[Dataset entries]

(** C9. The answers Все, Мои контакты, Никто, Все, Мои контакты, given
    in this order after a start and with their sends delivered, yield a
    report with score 4 whose weak points are the four answers worth
    less than 2 points, each paired with the question of its position,
    in question order; this holds in any store. *)
Theorem mixed_answers_report (chat : Z) (user : User) (env0 e1 e2 e3 e4 e5 : Env)
    (sessions : gmap Z UserSession)
    (Hsent : Forall (fun e => transport e = None) [e1; e2; e3; e4; e5]) :
  let tes := [("Все", e1); ("Мои контакты", e2); ("Никто", e3);
              ("Все", e4); ("Мои контакты", e5)] in
  let r := run (start_update chat user env0 :: (answer_update chat user <$> tes))
               sessions in
  exists rep,
    reports_to chat r.2 = [rep] /\
    r_score rep = 4 /\
    r_weak_points rep =
      [(Config.question_phone,
        {| question_id := "phone"; answer := "Все"; points := 0;
           timestamp := now e1 |});
       (Config.question_last_seen,
        {| question_id := "last_seen"; answer := "Мои контакты"; points := 1;
           timestamp := now e2 |});
       (Config.question_groups,
        {| question_id := "groups"; answer := "Все"; points := 0;
           timestamp := now e4 |});
       (Config.question_forwarding,
        {| question_id := "forwarding"; answer := "Мои контакты"; points := 1;
           timestamp := now e5 |})] /\
    Forall (fun qa => points qa.2 < 2 /\ question_id qa.2 = q_id qa.1)
      (r_weak_points rep).
Proof.
  intros tes r.
  destruct (start_then_quiz chat user env0 tes sessions) as (_ & rep & Hrep & Hsc & _ & _ & Hwp).
  - reflexivity.
  - subst tes. repeat constructor; cbn [fst]; unfold canonical;
      repeat first [apply list_elem_of_here | apply list_elem_of_further].
  - subst tes. repeat (apply Forall_cons in Hsent as [? Hsent]).
    repeat constructor; done.
  - cbv zeta in Hrep, Hsc, Hwp. exists rep. split; [exact Hrep|].
    split; [rewrite Hsc; vm_compute; reflexivity|].
    assert (Heq : r_weak_points rep =
      [(Config.question_phone,
        {| question_id := "phone"; answer := "Все"; points := 0;
           timestamp := now e1 |});
       (Config.question_last_seen,
        {| question_id := "last_seen"; answer := "Мои контакты"; points := 1;
           timestamp := now e2 |});
       (Config.question_groups,
        {| question_id := "groups"; answer := "Все"; points := 0;
           timestamp := now e4 |});
       (Config.question_forwarding,
        {| question_id := "forwarding"; answer := "Мои контакты"; points := 1;
           timestamp := now e5 |})]).
    { assert (Hinj : forall x y : list (Question * AnswerRecord), Ok x = Ok y -> x = y)
        by (intros x y Hxy; by injection Hxy).
      apply Hinj. rewrite <- Hwp. vm_compute. reflexivity. }
    split; [exact Heq|].
    rewrite Heq. repeat constructor; cbn; lia.
Qed.

(** ** Order of the effects of an accepted answer *)


(** ** The statistics sent with the report *)

Lemma demo_store : (run Demo.four_answers ∅).1 = Demo.one_session.
Proof. vm_compute. reflexivity. Qed.



(** ** The statements on concrete inputs *)



Lemma start_replaces_session_witness :
  Demo.one_session !! chat_id Demo.start_again = Some Demo.session_after_four /\
  is_command Demo.start_again ["start"; "help"] = true /\
  (transport (Demo.at_time 9000000) ≠ Some 0%nat ->
   result_of (dispatch (TextMessage Demo.start_again) (Demo.at_time 9000000)
                Demo.one_session) = Ok tt) /\
  exists s,
    store_of (dispatch (TextMessage Demo.start_again) (Demo.at_time 9000000)
                Demo.one_session) !! chat_id Demo.start_again = Some s /\
    current_question s = 0 /\ answers s = [] /\ score s = 0 /\
    start_time s = now (Demo.at_time 9000000) /\
    forall a, a ∈ answers Demo.session_after_four -> a ∉ answers s.
Proof.
  split; [vm_compute; reflexivity|].
  split; [vm_compute; reflexivity|].
  apply (start_replaces_session Demo.start_again (Demo.at_time 9000000)
           Demo.one_session Demo.session_after_four).
  - vm_compute; reflexivity.
  - vm_compute; reflexivity.
Defined.

Lemma cancel_deletes_session_witness :
  Demo.one_session !! chat_id (Demo.says CANCEL) = Some Demo.session_after_four /\
  text (Demo.says CANCEL) = CANCEL /\
  (None : Transport) ≠ Some 0%nat /\
  result_of (handle_answer (Demo.says CANCEL) 5000000 None Demo.one_session) = Ok tt /\
  store_of (handle_answer (Demo.says CANCEL) 5000000 None Demo.one_session) =
    delete 42 Demo.one_session /\
  store_of (handle_answer (Demo.says CANCEL) 5000000 None Demo.one_session) !! 42 = None /\
  trace_of (handle_answer (Demo.says CANCEL) 5000000 None Demo.one_session) =
    [SendMessage 42 CancelledText remove_keyboard; SessionPop 42] /\
  reports_to 42 (trace_of (handle_answer (Demo.says CANCEL) 5000000 None Demo.one_session)) = [].
Proof.
  split; [vm_compute; reflexivity|].
  split; [reflexivity|].
  split; [discriminate|].
  apply (cancel_deletes_session (Demo.says CANCEL) 5000000 None Demo.one_session
           Demo.session_after_four).
  - vm_compute; reflexivity.
  - reflexivity.
  - discriminate.
Defined.



Lemma level_lookup_falls_back_witness :
  (Config.LEVELS !! 11 = None \/ 11 < 0 \/ 10 < 11) /\
  Edge.store_off_table !! 42 = Some Edge.session_off_table /\
  score Edge.session_off_table = 11 /\
  count_answers (answers Edge.session_off_table) answers_count0 = Ok answers_count0 /\
  collect_weak_points 0 (answers Edge.session_off_table) [] = Ok [] /\
  (None : Transport) ≠ Some 0%nat /\
  dict_getitem Config.LEVELS 0 = Ok Config.level_0 /\
  dict_get Config.LEVELS 11 Config.level_0 = Config.level_0 /\
  (exists rep rest,
     trace_of (send_final_report 42 60000000 None Edge.store_off_table) =
       SendMessage 42 (ReportText rep) remove_keyboard :: rest /\
     r_score rep = 11 /\
     r_level rep = Config.level_0) /\
  (forall (chat' t' : Z) (tp' : Transport) (sessions' : gmap Z UserSession)
          (s' : UserSession) (r : Report),
     sessions' !! chat' = Some s' -> score s' = 11 ->
     ReportText r ∈ sent_to chat'
       (trace_of (send_final_report chat' t' tp' sessions')) ->
     r_level r = Config.level_0).
Proof.
  split; [right; right; lia|].
  split; [vm_compute; reflexivity|].
  split; [reflexivity|].
  split; [reflexivity|].
  split; [reflexivity|].
  split; [discriminate|].
  apply (level_lookup_falls_back 11 42 60000000 None Edge.store_off_table
           Edge.session_off_table answers_count0 []).
  - right; right; lia.
  - vm_compute; reflexivity.
  - reflexivity.
  - reflexivity.
  - reflexivity.
  - discriminate.
Defined.
Lemma maintains_objects_create c f :
  maintains I (calm ch) (objects_create registry c f).
Proof.
  apply (maintains_update_world
           (λ w, mkWorld (rows w ++ [(VInt (next_pk w), f)]) (next_pk w + 1)
                   (members w) (log w))
           (λ w, send_post_save registry (mkInstance c (VInt (next_pk w)) f None) true;;
                 mret (mkInstance c (VInt (next_pk w)) f None))).
  - intros w. apply calm_table.
  - intros w0. apply maintains_bind; [apply maintains_send_post_save|intros _].
    apply maintains_ret.
Qed.

Lemma maintains_instance_save i :
  maintains I (calm ch) (instance_save registry i).
Proof.
  apply (maintains_update_world
           (λ w, mkWorld (replace_row (pk i, fields i) (rows w)) (next_pk w)
                   (members w) (log w))
           (λ _, send_post_save registry i false)).
  - intros w. apply calm_table.
  - intros _. apply maintains_send_post_save.
Qed.

Lemma maintains_instance_delete i :
  maintains I (calm ch) (instance_delete registry i).
Proof.
  apply (maintains_update_world
           (λ w, mkWorld (remove_row (pk i) (rows w)) (next_pk w)
                   (members w) (log w))
           (λ _, send_post_delete registry i;; mret (set_pk i VNone))).
  - intros w. apply calm_table.
  - intros _. apply maintains_bind; [apply maintains_send_post_delete|intros _].
    apply maintains_ret.
Qed.
(** What [calibrate] returns, in terms of the two scalings. *)
Lemma calibrate_Ok cfg raw pt :
  calibrate cfg raw = Ok pt ->
  exists x y,
    scale (fst (swapped cfg raw)) (CAL_X_MIN cfg) (CAL_X_MAX cfg) (SCREEN_W cfg) = Ok x
    /\ scale (snd (swapped cfg raw)) (CAL_Y_MIN cfg) (CAL_Y_MAX cfg) (SCREEN_H cfg) = Ok y
    /\ pt = (Z.max 0 (Z.min (SCREEN_W cfg - 1)
                        (if CAL_FLIP_X cfg then SCREEN_W cfg - 1 - x else x)),
             Z.max 0 (Z.min (SCREEN_H cfg - 1)
                        (if CAL_FLIP_Y cfg then SCREEN_H cfg - 1 - y else y))).
Proof.
  unfold calibrate, swapped. destruct raw as [rx ry].
  destruct (CAL_SWAP_XY cfg); cbn [fst snd];
    intros H;
    apply bind_Ok in H; destruct H as (x & Hx & H);
    apply bind_Ok in H; destruct H as (y & Hy & H);
    injection H as <-; exists x, y; auto.
Qed.

(** C3.  Whenever [read_touch] returns a point it lies in
    [0, W-1] x [0, H-1], for every profile and every raw pair.  Under the
    configured calibration ranges, a raw pair that after the optional swap
    sits at [x_min] / [x_max] maps to column [0] / [W-1], and one at
    [y_min] / [y_max] maps to row [0] / [H-1]: with the configured flags
    (no flip) the four extremes map to the screen corners (0,0), (W-1,0),
    (0,H-1), (W-1,H-1); a flip flag, were it set, exchanges the two ends
    of its axis.  Under these profiles a touch always yields a point when
    the controller replies with bytes. *)
Theorem read_touch_clamped_corners
        (cfg : config) (irq : bool) (dev : device) (pt : Z * Z) :
  1 <= SCREEN_W cfg -> 1 <= SCREEN_H cfg ->
  read_touch cfg irq dev = Ok (Some pt) ->
  (0 <= fst pt <= SCREEN_W cfg - 1 /\ 0 <= snd pt <= SCREEN_H cfg - 1)
  /\ (forall s fx fy, cfg = with_flags s fx fy configured ->
        let raw := swapped cfg (_raw_touch dev) in
        (fst raw = CAL_X_MIN cfg ->
         fst pt = if CAL_FLIP_X cfg then SCREEN_W cfg - 1 else 0)
        /\ (fst raw = CAL_X_MAX cfg ->
            fst pt = if CAL_FLIP_X cfg then 0 else SCREEN_W cfg - 1)
        /\ (snd raw = CAL_Y_MIN cfg ->
            snd pt = if CAL_FLIP_Y cfg then SCREEN_H cfg - 1 else 0)
        /\ (snd raw = CAL_Y_MAX cfg ->
            snd pt = if CAL_FLIP_Y cfg then 0 else SCREEN_H cfg - 1))
  /\ (CAL_FLIP_X configured = false /\ CAL_FLIP_Y configured = false
      /\ CAL_SWAP_XY configured = false)
  /\ (forall s fx fy dev', byte_replies dev' ->
        exists pt',
          read_touch (with_flags s fx fy configured) false dev' = Ok (Some pt')).
Proof.
  intros HW HH Hread.
  apply read_touch_Some, calibrate_Ok in Hread.
  destruct Hread as (x & y & Hx & Hy & ->). cbn [fst snd].
  split; [lia|]. split; [|split; [repeat split|]].
  - intros s fx fy ->.
    cbn [with_flags configured CAL_X_MIN CAL_X_MAX CAL_Y_MIN CAL_Y_MAX
         SCREEN_W SCREEN_H CAL_FLIP_X CAL_FLIP_Y] in *.
    repeat split; intros Hraw; rewrite Hraw in *.
    + vm_compute in Hx. injection Hx as <-. destruct fx; reflexivity.
    + vm_compute in Hx. injection Hx as <-. destruct fx; reflexivity.
    + vm_compute in Hy. injection Hy as <-. destruct fy; reflexivity.
    + vm_compute in Hy. injection Hy as <-. destruct fy; reflexivity.
  - intros s fx fy dev' Hdev.
    pose proof (ch_range dev' TOUCH_X_CMD Hdev) as Rx.
    pose proof (ch_range dev' TOUCH_Y_CMD Hdev) as Ry.
    unfold read_touch, calibrate, _raw_touch.
    cbn [with_flags configured TOUCH_IRQ_ACTIVE_HIGH CAL_SWAP_XY negb
         CAL_X_MIN CAL_X_MAX CAL_Y_MIN CAL_Y_MAX SCREEN_W SCREEN_H
         CAL_FLIP_X CAL_FLIP_Y].
    destruct s.
    + rewrite (scale_x_configured _ Ry), (scale_y_configured _ Rx).
      cbn [bind]. eexists. reflexivity.
    + rewrite (scale_x_configured _ Rx), (scale_y_configured _ Ry).
      cbn [bind]. eexists. reflexivity.
Qed.

(** A press whose every reply is [00 6D 20], i.e. the sample 3492 (the
    configured [x_max]) on both channels: the column is [W - 1]. *)
Lemma read_touch_clamped_corners_witness :
  read_touch configured false (steady (0, 0x6D, 0x20)) = Ok (Some (319, 230))
  /\ _raw_touch (steady (0, 0x6D, 0x20)) = (3492, 3492)
  /\ (0 <= 319 <= SCREEN_W configured - 1 /\ 0 <= 230 <= SCREEN_H configured - 1)
  /\ 319 = SCREEN_W configured - 1.
Proof.
  assert (Hrun : read_touch configured false (steady (0, 0x6D, 0x20))
                 = Ok (Some (319, 230))) by (vm_compute; reflexivity).
  split; [exact Hrun|].
  split; [vm_compute; reflexivity|].
  destruct (read_touch_clamped_corners configured false
              (steady (0, 0x6D, 0x20)) (319, 230))
    as (Hbounds & Hcorner & _);
    [cbn; lia | cbn; lia | exact Hrun |].
  split; [exact Hbounds|].
  destruct (Hcorner false false false eq_refl) as (_ & Hright & _).
  apply Hright. vm_compute. reflexivity.
Defined.

(** The four calibration extremes and two raw pairs beyond the range,
    under the configured profile. *)
Example calibrate_corners :
  calibrate configured (445, 606) = Ok (0, 0)
  /\ calibrate configured (3492, 606) = Ok (319, 0)
  /\ calibrate configured (445, 3615) = Ok (0, 239)
  /\ calibrate configured (3492, 3615) = Ok (319, 239)
  /\ calibrate configured (0, 0) = Ok (0, 0)
  /\ calibrate configured (4095, 4095) = Ok (319, 239).
Proof. vm_compute. repeat split. Qed.

(** The same four extremes under the flags of the bring-up script
    [test-ili9341-with-touch.py] (swap, flip Y): the raw pair is given in
    channel order, and the rows come out mirrored. *)
Example calibrate_corners_swapped_flipped :
  calibrate (with_flags true false true configured) (606, 445) = Ok (0, 239)
  /\ calibrate (with_flags true false true configured) (606, 3492) = Ok (319, 239)
  /\ calibrate (with_flags true false true configured) (3615, 445) = Ok (0, 0)
  /\ calibrate (with_flags true false true configured) (3615, 3492) = Ok (319, 0).
Proof. vm_compute. repeat split. Qed.

(** ** C4: degenerate calibration ranges *)

Lemma int_of_float_never_zero_division f :
  int_of_float f <> Raise ZeroDivisionError.
Proof.
  unfold int_of_float. destruct (Prim2SF f) as [s|s| |s m e]; discriminate.
Qed.

Lemma scale_never_zero_division raw lo hi extent :
  scale raw lo hi extent <> Raise ZeroDivisionError.
Proof.
  unfold scale, truediv.
  destruct (Z.eqb_spec (Z.max 1 (hi - lo)) 0) as [Hz|_]; [lia|].
  cbn [bind]. apply int_of_float_never_zero_division.
Qed.

Lemma calibrate_never_zero_division cfg raw :
  calibrate cfg raw <> Raise ZeroDivisionError.
Proof.
  unfold calibrate. destruct raw as [rx ry].
  destruct (CAL_SWAP_XY cfg).
  - pose proof (scale_never_zero_division ry (CAL_X_MIN cfg) (CAL_X_MAX cfg) (SCREEN_W cfg)).
    pose proof (scale_never_zero_division rx (CAL_Y_MIN cfg) (CAL_Y_MAX cfg) (SCREEN_H cfg)).
    destruct (scale ry _ _ _) as [x|ex]; cbn [bind]; [|congruence].
    destruct (scale rx _ _ _) as [y|ey]; cbn [bind]; [discriminate|congruence].
  - pose proof (scale_never_zero_division rx (CAL_X_MIN cfg) (CAL_X_MAX cfg) (SCREEN_W cfg)).
    pose proof (scale_never_zero_division ry (CAL_Y_MIN cfg) (CAL_Y_MAX cfg) (SCREEN_H cfg)).
    destruct (scale rx _ _ _) as [x|ex]; cbn [bind]; [|congruence].
    destruct (scale ry _ _ _) as [y|ey]; cbn [bind]; [discriminate|congruence].
Qed.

AIM OF THE EXERCISE -> Report how many lines in the data contain the word "Hcorner", with no words besides the number.

REPLY TO THE EXERCISE -> 2